Dataset records
▼

(** C8, amended.  Let [h] be a handle whose flag is clear and whose
    buffer has room for [size h] elements of type [T], its [size] a
    [size_t], and let [i] be an index in range.  Writing [v] through
    [sptr_at(T, h, i)] stores [v] converted to [T], and reading
    [sptr_at(T, h, i)] again yields that: [v] itself when [v] is a value
    of type [T].  The handle stays as it was and every other element
    reads as before. *)
Theorem write_then_read (at_ at' : site) (T : ctype) (h : sptr) (i : Z)
    (v w : val) (s : state val) :
  live_handle T h s = true ->
  size h < 2 ^ 64 -> 0 <= i < size h ->
  convert T v = Some w ->
  exists s',
    (l ← sptr_at at_ T (mret h) i; wr T l v) s = Ret tt s' /\
    (l ← sptr_at at' T (mret h) i; rd T l) s' = Ret w s' /\
    (has_type T v = true -> w = v) /\
    live_handle T h s' = true /\
    (forall j, 0 <= j < size h -> j ≠ i ->
       value ((l ← sptr_at at' T (mret h) j; rd T l) s')
       = value ((l ← sptr_at at' T (mret h) j; rd T l) s)).
Proof.
  intros L Hm Hi Hc.
  destruct (live_handle_inv _ _ _ L) as (bp & bf & kp & kf & Ep & Ef & Hne & Hp & Hf & Hs & ? & ?).
  pose proof (live_handle_flag_clear _ _ _ L) as F.
  pose proof (sizeof_pos T) as Hsz.
  set (s' := set_heap (<[bp := put (i * sizeof T) (sizeof T) w kp]> (heap s)) s).
  assert (Hp' : heap s' !! bp = Some (put (i * sizeof T) (sizeof T) w kp)).
  { apply lookup_insert_eq. }
  assert (F' : flag_clear h s' = true).
  { unfold flag_clear. rewrite Ef. simpl. rewrite lookup_insert_ne, Hf by done.
    by apply bool_decide_eq_true_2. }
  assert (At : forall a t j, flag_clear h t = true -> 0 <= j < size h ->
            sptr_at a T (mret h) j t = Ret (ptr_add (ptr h) (j * sizeof T)) t).
  { intros a t j Ft Hj. apply sptr_at_in_range; [done|done|lia]. }
  exists s'. split_and!.
  - rewrite (mbind_ret _ _ _ _ _ (At at_ s i F Hi)).
    by apply (wr_element T h i v w s bp kp).
  - rewrite (mbind_ret _ _ _ _ _ (At at' s' i F' Hi)).
    unfold rd. rewrite mbind_unfold. unfold load. rewrite Ep. cbn [ptr_add].
    rewrite Z.add_0_l, Hp'. cbn [bsize put].
    rewrite bool_decide_eq_true_2 by nia. rewrite put_lookup. cbn [csize cval].
    rewrite decide_True by done. by rewrite (convert_has_type T v w Hc).
  - intros Ht. apply has_type_convert in Ht. congruence.
  - unfold live_handle. rewrite F'. simpl. unfold buffer_of. rewrite Ep.
    rewrite decide_True by (by rewrite Ef; split; [|intros [= ?]]).
    simpl. rewrite lookup_insert_eq. simpl. by apply bool_decide_eq_true_2.
  - intros j Hj Hji.
    rewrite (mbind_ret _ _ _ _ _ (At at' s' j F' Hj)).
    rewrite (mbind_ret _ _ _ _ _ (At at' s j F Hj)).
    rewrite (rd_element T h j s' bp _ Ep Hp') by done.
    rewrite (rd_element T h j s bp kp Ep Hp) by done.
    rewrite object_at_put; [done| |done].
    assert (j < i \/ i < j) as [?|?] by lia; [left|right]; nia.
Qed.

Lemma write_then_read_witness :
  live_handle Tchar (Sptr (Ptr 1 0) 4 (Ptr 2 0))
    (with_fresh Tchar (Prim 4) (init [])) = true /\
  4 < 2 ^ 64 /\ 0 <= 2 < 4 /\
  convert Tchar (Vint 300) = Some (Vint 44) /\
  exists s',
    (l ← sptr_at (here 4) Tchar (mret (Sptr (Ptr 1 0) 4 (Ptr 2 0))) 2;
     wr Tchar l (Vint 300)) (with_fresh Tchar (Prim 4) (init [])) = Ret tt s' /\
    (l ← sptr_at (here 5) Tchar (mret (Sptr (Ptr 1 0) 4 (Ptr 2 0))) 2; rd Tchar l) s'
      = Ret (Vint 44) s' /\
    (has_type Tchar (Vint 300) = true -> Vint 44 = Vint 300) /\
    live_handle Tchar (Sptr (Ptr 1 0) 4 (Ptr 2 0)) s' = true /\
    (forall j, 0 <= j < 4 -> j ≠ 2 ->
       value ((l ← sptr_at (here 5) Tchar (mret (Sptr (Ptr 1 0) 4 (Ptr 2 0))) j;
               rd Tchar l) s')
       = value ((l ← sptr_at (here 5) Tchar (mret (Sptr (Ptr 1 0) 4 (Ptr 2 0))) j;
                 rd Tchar l) (with_fresh Tchar (Prim 4) (init [])))).
Proof.
  split; [by vm_compute|]. split; [by vm_compute|]. split; [by vm_compute|].
  split; [by vm_compute|].
  apply (write_then_read (here 4) (here 5) Tchar (Sptr (Ptr 1 0) 4 (Ptr 2 0)) 2
           (Vint 300) (Vint 44) (with_fresh Tchar (Prim 4) (init [])));
    by vm_compute.
Defined.
End Elements.

(** ** What a release leaves alone *)

Section ReleaseFrame.
Import Checked CheckedFacts.

(** C10.  A successful [sptr_free(x)] is the write of 1 to the flag cell
    followed by the two calls of [free], and nothing else: the variables of
    the program, [x] and every copy of it among them, hold the handles they
    held, with the same [ptr], [size] and [isf]; every block other than the
    buffer and the flag cell is what it was, so a copy stored in memory is
    unchanged too; nothing is printed and the allocator is not asked. *)
Theorem release_frame (at_ : site) (x : string) (h : sptr) (s : state val) :
  locals s !! x = Some (Vsptr h) ->
  releasable h s = true ->
  exists s',
    sptr_free at_ (var x) s = Ret tt s' /\
    (store 1 (isf h) (Vint 1);; free (ptr h);; free (isf h) : M val unit) s = Ret tt s' /\
    locals s' = locals s /\
    locals s' !! x = Some (Vsptr h) /\
    (forall b, Some b ≠ block_of (ptr h) -> Some b ≠ block_of (isf h) ->
       heap s' !! b = heap s !! b) /\
    (forall b, Some b = block_of (ptr h) \/ Some b = block_of (isf h) ->
       heap s' !! b = None) /\
    next s' = next s /\ script s' = script s /\ stderr s' = stderr s.
Proof.
  intros Hx L. exists (released h s).
  assert (E : sptr_free at_ (var x) s = Ret tt (released h s)).
  { rewrite (sptr_free_value at_ (var x) h s (var_value x h s Hx)).
    by apply sptr_free_releasable. }
  pose proof (releasable_flag_clear _ _ L) as F.
  destruct (releasable_inv _ _ L) as (bp & bf & kp & kf & Ep & Ef & Hne & Hp & Hf & ? & _).
  assert (Hr : released h s = set_heap (delete bf (delete bp (heap s))) s).
  { unfold released. by rewrite Ep, Ef. }
  split_and!; try done.
  - rewrite <- (sptr_free_releasable at_ h s L). unfold sptr_free.
    by rewrite (mbind_ret _ _ _ _ _ (flag_clear_test h s F)).
  - by rewrite Hr.
  - by rewrite Hr.
  - intros b Hb1 Hb2. rewrite Hr, Ep, Ef in *. simpl in *.
    rewrite !lookup_delete_ne; [done|congruence|congruence].
  - intros b Hb. rewrite Hr, Ep, Ef in *. simpl in *.
    destruct Hb as [[= ->]|[= ->]].
    + by rewrite lookup_delete_ne, lookup_delete_eq.
    + by rewrite lookup_delete_eq.
  - by rewrite Hr.
  - by rewrite Hr.
  - by rewrite Hr.
Qed.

▲

**Aim of the task**. Check the lines above and copy each one that includes "init".

**Exercise answer**.
    (with_fresh Tchar (Prim 4) (init [])) = true /\
     wr Tchar l (Vint 300)) (with_fresh Tchar (Prim 4) (init [])) = Ret tt s' /\
                 rd Tchar l) (with_fresh Tchar (Prim 4) (init [])))).
           (Vint 300) (Vint 44) (with_fresh Tchar (Prim 4) (init [])));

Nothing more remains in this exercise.